In the primitive world where danger and scarcity were ever-present, group function was imperative for survival. Stevens and Price claim adaptive patterns were selected to optimize the group’s survival. They divide these patterns into two basic types: those that work toward group cohesion and those that work toward splitting the group when it becomes too large.

In general, traits traditionally defined as neurotic — depression, anxiety, eating disorders, phobias and obsessiveness — were selected to promote group cohesion. Primitive societies were hierarchical and depression, for instance, developed as a response to losing a competition. By withdrawing, rather than fighting back after a defeat, the loser allowed the group to return quickly to equilibrium. As with diabetics, modern depressives are people who inherited too much of that gene and apply it inappropriately or excessively to modern situations.

The book’s discussion of group splitting, or spacing, disorders is particularly interesting. The authors point out how risky it was to split with a primitive group and venture into the wilderness, but someone had to do it, since overly large groups would fall apart socially and put too much pressure on a region’s limited resources. Only someone with a vastly different vision and tendency toward belligerance would make that leap, and so schizoid and paranoid qualities developed. The authors note that history’s charismatic leaders have all been schizoid types, from Joan of Arc to Adolph Hitler to cult leaders like Jim Jones. Presumably, their followers might share those tendencies, without having such strong leader traits.

Joan of Arc had visions and heard voices

More often than not, the splinter groups would fail in their harsh new environment, but some would succeed and populate the wilderness with their group-splitting genes. A modern example that comes to mind is Mormon leader Brigham Young, who broke with conventional society and religion, led his people from the eastern USA to Utah and fulfilled his biological goal of producing numerous descendants.
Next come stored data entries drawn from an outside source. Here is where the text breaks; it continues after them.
(** X21: a record with neither ['tags'] nor ['ocr_text'] is matched by
    no query whose lowercased form is non-empty (given that lowercasing
    the empty string gives the empty string). *)
Theorem search_record_without_keys (lower : str → str) (query : str)
  (image_metadata_list : list Processing.metadata) :
  lower [] = [] → lower query ≠ [] →
  Forall (fun m => Processing.tags m = None ∧ Processing.ocr_text m = None)
    image_metadata_list →
  Processing.semantic_search_placeholder lower query image_metadata_list = [].
Proof.
  intros Hnil Hq Hl. rewrite search_as_filter, filter_none; [done|].
  intros m Hm. eapply Forall_forall in Hm; [|exact Hl].
  destruct Hm as [-> ->]. simpl. apply orb_false_iff. split.
  - unfold Processing.found_in_tags.
    induction (split (lower query)) as [|w ws IH]; [done | by simpl].
  - unfold Processing.found_in_ocr. rewrite Hnil. simpl.
    destruct (lower query); [done | by simpl].
Qed.

Lemma search_record_without_keys_witness :
  Processing.semantic_search_placeholder ascii_lower (lit "Cat")
    [Processing.mk_metadata (Some (lit "a.jpg")) None None] = [].
Proof.
  apply (search_record_without_keys ascii_lower (lit "Cat")).
  - reflexivity.
  - discriminate.
  - by repeat constructor.
Defined.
Evolutionary Psychology also muses on the purpose of dreams, which interested Freud too. If there were no purpose to dreaming, the authors say, nature was wasteful in alloting so much of our time to it. They conclude dreams are used to process information, work out problems, and choose what to file in long and short term memory. Dreaming gets us in touch with the archetypes and reconciles us to nature. I’m not quite sure what this  last sentence means, but it sounds nice and is something to ponder.

The authors conclude that our treatment of mental disorders must involve confronting the meaning of symptoms. Mental illness should not be viewed as a disaster, like cancer or stroke. It is an ancient adaptive response that requires re-adaption to modern situations. Stevens and Price suggest, for instance, that we don’t necessarily have to change schizophrenics. Studies have shown they are happy in game-play with imaginary followers, becoming virtual Hitlers. This, rather than medication, might be the better treatment.

That’s a different way of looking at it.